The city and the companies, CoreCivic and GEO Group, reached the agreement to continue services for the more than 500 people living in the six facilities affected by the council decision, said Kelli Christensen, Denver Department of Public Safety spokeswoman. If the companies had decided to close their halfway houses, the current residents likely would have returned to jail or prison.
“Right now, GEO Group and CoreCivic are operating in good faith in the hopes that the city will work this out,” Christensen said.
Christensen said the conversations about keeping the halfway houses open have been ongoing but could not say when the verbal agreement was reached.
The city approached the companies to discuss how to keep them operating, said Amanda Gilchrist, director of public affairs for CoreCivic. The companies have been operating without a contract since July 1 and decided to continue to do so — for now. There is no end date to the verbal contract, she said.
“We think it’s important to remain committed to the residents,” Gilchrist said.
The affected facilities are not accepting new clients. More than 200 incarcerated people have been approved to transition to the halfway houses but are waiting for a bed in Denver, Christensen said.
The striking decision by council Monday put 517 of Denver’s 748 community corrections beds in limbo.
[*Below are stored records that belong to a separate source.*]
Lemma binary_zero k : binary k 0 = [].
Proof.
  induction k as [|k IH]; [done|]. cbn [binary].
  destruct (Z.leb_spec (2 ^ Z.of_nat k) 0); [pose proof (Z.pow_pos_nonneg 2 (Z.of_nat k)); lia|done].
Qed.

Lemma greedy_loop_zero fuel p r : greedy_leaves_loop fuel 0 p r = r.
Proof. by destruct fuel. Qed.

Lemma greedy_loop_step fuel v p r :
  greedy_leaves_loop (S fuel) v p r =
  if (0 <? v) && (0 <? p) then
    let '(r, v) := drain (Z.to_nat (v / p)) p v r in greedy_leaves_loop fuel v (p / 2) r
  else r.
Proof. done. Qed.

Lemma greedy_loop_binary k v r :
  0 ≤ v < 2 ^ Z.of_nat (S k) →
  greedy_leaves_loop (S (S k)) v (2 ^ Z.of_nat k) r = r ++ binary (S k) v.
Proof.
  revert v r. induction k as [|k IH]; intros v r Hv.
  - change (2 ^ Z.of_nat 1) with 2 in Hv. assert (v = 0 ∨ v = 1) as [-> | ->] by lia.
    + simpl. by rewrite app_nil_r.
    + done.
  - rewrite greedy_loop_step. set (p := 2 ^ Z.of_nat (S k)). rewrite pow2_succ in Hv.
    assert (p = 2 * 2 ^ Z.of_nat k) as Hp by apply pow2_succ.
    change (binary (S (S k)) v) with
      (if p <=? v then p :: binary (S k) (v - p) else binary (S k) v).
    fold p in Hv, IH. clearbody p.
    assert (p / 2 = 2 ^ Z.of_nat k) as -> by (rewrite Hp, Z.mul_comm; apply Z.div_mul; lia).
    destruct (Z.ltb_spec 0 v) as [Hv0|].
    2: { assert (v = 0) as -> by lia. destruct (Z.leb_spec p 0); [lia|].
         by rewrite binary_zero, app_nil_r. }
    destruct (Z.ltb_spec 0 p); [|lia]. cbn [andb]. rewrite drain_spec by lia.
    destruct (Z.leb_spec p v).
    + assert (v / p = 1) as Hd by (symmetry; apply (Z.div_unique_pos v p 1 (v - p)); lia).
      assert (v mod p = v - p) as -> by (rewrite Z.mod_eq, Hd by lia; lia). rewrite Hd.
      change (replicate (Z.to_nat 1) p) with [p].
      rewrite IH by lia. by rewrite <- app_assoc.
    + rewrite Z.div_small, Z.mod_small by lia. simpl replicate. rewrite app_nil_r. apply IH. lia.
Qed.

Lemma greedy_leaves_binary v : in_u 64 v → greedy_leaves v = sort_values (binary 64 v).
Proof.
  intros Hv. unfold greedy_leaves. f_equal.
  replace (2 ^ 63) with (2 ^ Z.of_nat 63) by reflexivity.
  rewrite (greedy_loop_binary 63 v []); [reflexivity|]. exact Hv.
Qed.

Lemma binary_sum k v : 0 ≤ v < 2 ^ Z.of_nat k → sumZ (binary k v) = v.
Proof.
  revert v. induction k as [|k IH]; intros v Hv; [simpl in *; lia|]. cbn [binary].
  rewrite pow2_succ in Hv. destruct (Z.leb_spec (2 ^ Z.of_nat k) v).
  - rewrite sumZ_cons, IH by lia. lia.
  - apply IH. lia.
Qed.

Lemma binary_pow2 k v : Forall is_pow2 (binary k v).
Proof.
  revert v. induction k as [|k IH]; intros v; [constructor|]. cbn [binary]. case_match; [|done].
  constructor; [|done]. exists (Z.of_nat k). split; [lia|done].
Qed.

(** Adding one power of two, with or without a carry out of the top, does not
    lengthen the expansion by more than one. *)
Lemma binary_add_pow2 k a j :
  0 ≤ a < 2 ^ Z.of_nat k → (j < k)%nat →
  (a + 2 ^ Z.of_nat j < 2 ^ Z.of_nat k →
     (length (binary k (a + 2 ^ Z.of_nat j)) ≤ S (length (binary k a)))%nat) ∧
  (2 ^ Z.of_nat k ≤ a + 2 ^ Z.of_nat j →
     (length (binary k (a + 2 ^ Z.of_nat j - 2 ^ Z.of_nat k)) ≤ length (binary k a))%nat).
Proof.
  revert a. induction k as [|k IH]; intros a Ha Hj; [lia|]. rewrite pow2_succ in *.
  cbn [binary]. set (p := 2 ^ Z.of_nat k) in *. set (q := 2 ^ Z.of_nat j) in *.
  assert (0 < q) by (unfold q; lia).
  destruct (decide (j = k)) as [->|Hne].
  - change q with p in *. split; intros Hc;
      destruct (Z.leb_spec p a); try lia; destruct (Z.leb_spec p (a + p)); try lia.
    + simpl. replace (a + p - p) with a by lia. lia.
    + destruct (Z.leb_spec p (a + p - 2 * p)); [lia|]. simpl.
      replace (a + p - 2 * p) with (a - p) by lia. lia.
  - assert (q ≤ p) by (apply Z.pow_le_mono_r; lia).
    destruct (Z.leb_spec p a).
    + destruct (IH (a - p)) as [IH1 IH2]; [lia|lia|]. split; intros Hc.
      * destruct (Z.leb_spec p (a + q)); [|lia]. simpl.
        replace (a + q - p) with (a - p + q) by lia. specialize (IH1 ltac:(lia)). lia.
      * destruct (Z.leb_spec p (a + q - 2 * p)); [lia|].
        specialize (IH2 ltac:(lia)). replace (a + q - 2 * p) with (a - p + q - p) by lia. simpl. lia.
    + destruct (IH a) as [IH1 IH2]; [lia|lia|]. split; intros Hc; [|lia].
      destruct (Z.leb_spec p (a + q)).
      * simpl. specialize (IH2 ltac:(lia)). lia.
      * apply IH1. lia.
Qed.

Lemma binary_shortest k l :
  Forall is_pow2 l → sumZ l < 2 ^ Z.of_nat k → (length (binary k (sumZ l)) ≤ length l)%nat.
Proof.
  induction 1 as [|x l Hx Hl IH]; intros Hs; [simpl; by rewrite binary_zero|].
  rewrite sumZ_cons in *. pose proof (pow2_sum_nonneg l Hl).
  pose proof (is_pow2_pos x Hx). destruct Hx as (j & Hj & ->).
  assert (j < Z.of_nat k) by (apply (Z.pow_lt_mono_r_iff 2); lia).
  destruct (binary_add_pow2 k (sumZ l) (Z.to_nat j)) as [Hadd _]; [lia|lia|].
  rewrite Z2Nat.id, Z.add_comm in Hadd by done. simpl. specialize (Hadd Hs).
  specialize (IH ltac:(lia)). lia.
Qed.

Lemma greedy_leaves_sum v : in_u 64 v → sumZ (greedy_leaves v) = v.
Proof.
  intros Hv. rewrite greedy_leaves_binary, sort_values_sum by done. by apply binary_sum.
Qed.

Lemma greedy_leaves_pow2 v : in_u 64 v → Forall is_pow2 (greedy_leaves v).
Proof.
  intros Hv. rewrite greedy_leaves_binary by done. apply sort_values_pow2, binary_pow2.
Qed.

(** the greedy decomposition of a value adds up to it, consists of powers of
    two, and no other list of powers of two with that sum is shorter: it is the
    cheapest set of leaves to exit with. *)
Theorem greedy_leaves_optimal v :
  in_u 64 v →
  sumZ (greedy_leaves v) = v ∧ Forall is_pow2 (greedy_leaves v) ∧
  ∀ l, Forall is_pow2 l → sumZ l = v → (length (greedy_leaves v) ≤ length l)%nat.
Proof.
  intros Hv. split_and!; [by apply greedy_leaves_sum|by apply greedy_leaves_pow2|].
  intros l Hl Hs. rewrite greedy_leaves_binary, sort_values_length by done.
  rewrite <- Hs. apply binary_shortest; [done|]. rewrite Hs. apply Hv.
Qed.

(** ** The swap-minimizing denominations *)

Lemma push_copies_spec m p rem r rem' r' :
  0 ≤ rem → push_copies m p rem r = (rem', r') →
  ∃ n, r' = r ++ replicate n p ∧ rem' = rem - Z.of_nat n * p ∧ 0 ≤ rem'.
Proof.
  revert rem r. induction m as [|m IH]; intros rem r H0; simpl.
  { intros [= <- <-]. exists O. rewrite app_nil_r. split_and!; [done|lia|done]. }
  destruct (Z.leb_spec p rem); [|by apply IH].
  intros (n & -> & -> & ?)%IH; [|lia]. exists (S n). rewrite <- app_assoc.
  split_and!; [done|lia|lia].
Qed.

Lemma swap_minimizing_loop_spec fuel amount m k rem r rem' r' :
  (fuel + k = 64)%nat → in_u 64 rem → Forall is_pow2 r →
  swap_minimizing_loop fuel amount m (2 ^ Z.of_nat k) rem r = (rem', r') →
  Forall is_pow2 r' ∧ rem' + sumZ r' = rem + sumZ r ∧ in_u 64 rem'.
Proof.
  revert k rem r. induction fuel as [|fuel IH]; intros k rem r Hk Hrem Hr; cbn [swap_minimizing_loop].
  { by intros [= <- <-]. }
  destruct (Z.leb_spec (2 ^ Z.of_nat k) amount); [|by intros [= <- <-]].
  destruct (push_copies m (2 ^ Z.of_nat k) rem r) as [rem1 r1] eqn:Hp.
  apply push_copies_spec in Hp as (n & -> & -> & Hpos); [|apply Hrem].
  assert (Forall is_pow2 (r ++ replicate n (2 ^ Z.of_nat k))) as Hpow.
  { apply Forall_app. split; [done|]. apply Forall_replicate. exists (Z.of_nat k). split; [lia|done]. }
  assert (in_u 64 (rem - Z.of_nat n * 2 ^ Z.of_nat k)) as Hin.
  { unfold in_u in *. assert (0 ≤ Z.of_nat n * 2 ^ Z.of_nat k) by lia. lia. }
  assert (rem - Z.of_nat n * 2 ^ Z.of_nat k + sumZ (r ++ replicate n (2 ^ Z.of_nat k))
          = rem + sumZ r) as Hsum by (rewrite sumZ_app, sumZ_replicate; lia).
  destruct (Z.ltb_spec (umax 64 / 2) (2 ^ Z.of_nat k)) as [|Hle].
  { intros [= <- <-]. done. }
  assert (wmul 64 (2 ^ Z.of_nat k) 2 = 2 ^ Z.of_nat (S k)) as ->.
  { unfold wmul. rewrite wrap_small; [rewrite pow2_succ; lia|].
    change (umax 64 / 2) with 9223372036854775807 in Hle. unfold in_u. lia. }
  intros Hloop. apply IH in Hloop as (? & Hs & ?); [|lia|done|done]. split_and!; [done|lia|done].
Qed.

Lemma swap_minimizing_leaves_spec amount m :
  in_u 64 amount →
  sumZ (swap_minimizing_leaves amount m) = amount ∧ Forall is_pow2 (swap_minimizing_leaves amount m).
Proof.
  intros Ha. unfold swap_minimizing_leaves.
  destruct (swap_minimizing_loop 64 amount m 1 amount []) as [rem r] eqn:Hl.
  apply (swap_minimizing_loop_spec 64 amount m 0) in Hl as (Hr & Hs & Hrem); [|done|done|by constructor].
  rewrite sort_values_sum, sumZ_app, greedy_leaves_sum by done. split; [simpl in Hs; lia|].
  apply sort_values_pow2, Forall_app. split; [done|by apply greedy_leaves_pow2].
Qed.

(** ** Counters as multisets *)

Abbreviation cnt := (count_occ Z.eq_dec).

Lemma perm_of_counts l1 l2 : (∀ k, cnt l1 k = cnt l2 k) → l1 ≡ₚ l2.
Proof. apply (Permutation_count_occ Z.eq_dec). Qed.

Lemma counts_of_perm l1 l2 k : l1 ≡ₚ l2 → cnt l1 k = cnt l2 k.
Proof. intros Hp. by apply (Permutation_count_occ Z.eq_dec). Qed.

(** A list with smaller counts is part of the other. *)
Lemma complement_of_counts l1 l2 : (∀ k, cnt l1 k ≤ cnt l2 k)%nat → ∃ c, l2 ≡ₚ l1 ++ c.
Proof.
  revert l2. induction l1 as [|x l1 IH]; intros l2 Hc; [by exists l2|].
  assert (x ∈ l2) as Hx.
  { apply list_elem_of_In, (count_occ_In Z.eq_dec). specialize (Hc x). simpl in Hc.
    destruct (Z.eq_dec x x); [lia|done]. }
  apply elem_of_Permutation in Hx as [l2' Hp].
  destruct (IH l2') as [c Hcp]; [|exists c; rewrite Hp; simpl; by rewrite Hcp].
  intros k. specialize (Hc k). rewrite (counts_of_perm _ _ k Hp) in Hc. simpl in Hc.
  destruct (Z.eq_dec x k); lia.
Qed.

Lemma cnt_le_length l k : (cnt l k ≤ length l)%nat.
Proof. induction l as [|x l IH]; simpl; [lia|]. destruct (Z.eq_dec x k); lia. Qed.

Lemma count_occurrences_spec l k :
  Z.of_nat (length l) < 2 ^ 64 → default 0 (count_occurrences l !! k) = Z.of_nat (cnt l k).
Proof.
  intros Hlen. unfold count_occurrences.
  assert (∀ l (m : gmap Z Z),
    (∀ k, 0 ≤ default 0 (m !! k) ∧ default 0 (m !! k) + Z.of_nat (length l) < 2 ^ 64) →
    default 0 (foldl (λ m v, <[v := wadd 64 (default 0 (m !! v)) 1]> m) m l !! k)
    = default 0 (m !! k) + Z.of_nat (cnt l k)) as Hgen; [|rewrite Hgen].
  - clear l Hlen. induction l as [|x l IH]; intros m Hm; [simpl; lia|].
    assert (wadd 64 (default 0 (m !! x)) 1 = default 0 (m !! x) + 1) as Hadd.
    { apply wrap_small. destruct (Hm x) as [? Hx]. unfold in_u. simpl length in Hx. lia. }
    cbn [foldl]. rewrite Hadd, IH.
    + rewrite lookup_insert. cbn [count_occ]. destruct (Z.eq_dec x k) as [->|Hne].
      * rewrite decide_True, default_Some by done. lia.
      * by rewrite decide_False.
    + intros j. destruct (Hm j) as [H1 H2]. simpl length in H2. rewrite lookup_insert.
      case_decide as Heq; [|lia]. subst j. rewrite default_Some. lia.
  - by rewrite lookup_empty, default_None.
  - intros j. rewrite lookup_empty, default_None. lia.
Qed.

Section plans.
Context {ho : HashOrder}.

Lemma subtract_aux (b : gmap Z Z) kvs (result : gmap Z Z) k :
  NoDup kvs.*1 →
  foldl (λ result '(k, v),
    let b_count := default 0 (b !! k) in
    if b_count <? v then <[k := v - b_count]> result else result) result kvs !! k =
  match (list_to_map kvs : gmap Z Z) !! k with
  | Some v => if default 0 (b !! k) <? v then Some (v - default 0 (b !! k)) else result !! k
  | None => result !! k
  end.
Proof.
  revert result. induction kvs as [|[i v] kvs IH]; intros result Hnd.
  { simpl. by rewrite lookup_empty. }
  rewrite fmap_cons in Hnd. apply NoDup_cons in Hnd as [Hi Hnd]. cbn [foldl]. rewrite IH by done.
  simpl. destruct (decide (k = i)) as [->|Hne].
  - rewrite lookup_insert_eq, (not_elem_of_list_to_map_1 kvs i) by done.
    cbv zeta. by destruct (default 0 (b !! i) <? v); rewrite ?lookup_insert_eq.
  - rewrite lookup_insert_ne by done. cbv zeta.
    by destruct (default 0 (b !! i) <? v); rewrite ?lookup_insert_ne.
Qed.

Lemma subtract_counters_spec (a b : gmap Z Z) k :
  0 ≤ default 0 (b !! k) →
  default 0 (subtract_counters a b !! k) = Z.max 0 (default 0 (a !! k) - default 0 (b !! k)).
Proof.
  intros Hb. unfold subtract_counters. rewrite subtract_aux by apply NoDup_hm_keys.
  rewrite (list_to_map_proper _ (map_to_list a)) by (apply NoDup_hm_keys || apply hm_iter_perm).
  rewrite list_to_map_to_list, lookup_empty. destruct (a !! k) as [v|]; rewrite ?default_Some, ?default_None; [|lia].
  destruct (Z.ltb_spec (default 0 (b !! k)) v); rewrite ?default_Some, ?default_None; lia.
Qed.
“GEO continues to honor the terms of our now expired agreement to safeguard our employees and residents but we’re anxious to identify a path forward considering the city council’s reckless decision that significantly impacts this vulnerable population,” GEO Group said in a statement provided to The Denver Post.
Mayor Michael Hancock called Council’s decision “regrettable” and “short-sighted” in an interview Wednesday with The Denver Post. It’s impossible to build a new community corrections facility in Denver due to city zoning rules.
“There are no alternatives in the marketplace,” he said.
It’s also important that people differentiate between the companies’ community corrections programs and their detention centers such as GEO’s immigration facility in Aurora, he said. The Aurora detention center has drawn criticism for poor health services and has been the site of multiple protests as debates over U.S. immigration policy roil the country.
“On this one, I believe (council) missed the mark,” Hancock said.
The halfway houses are used as an alternative to prison for people convicted of felonies. Some offenders are sentenced to community corrections instead of prison, while others spend time at the houses after prison but before transitioning to parole. While at the halfway houses, offenders are expected to hold jobs and begin to transition back into society.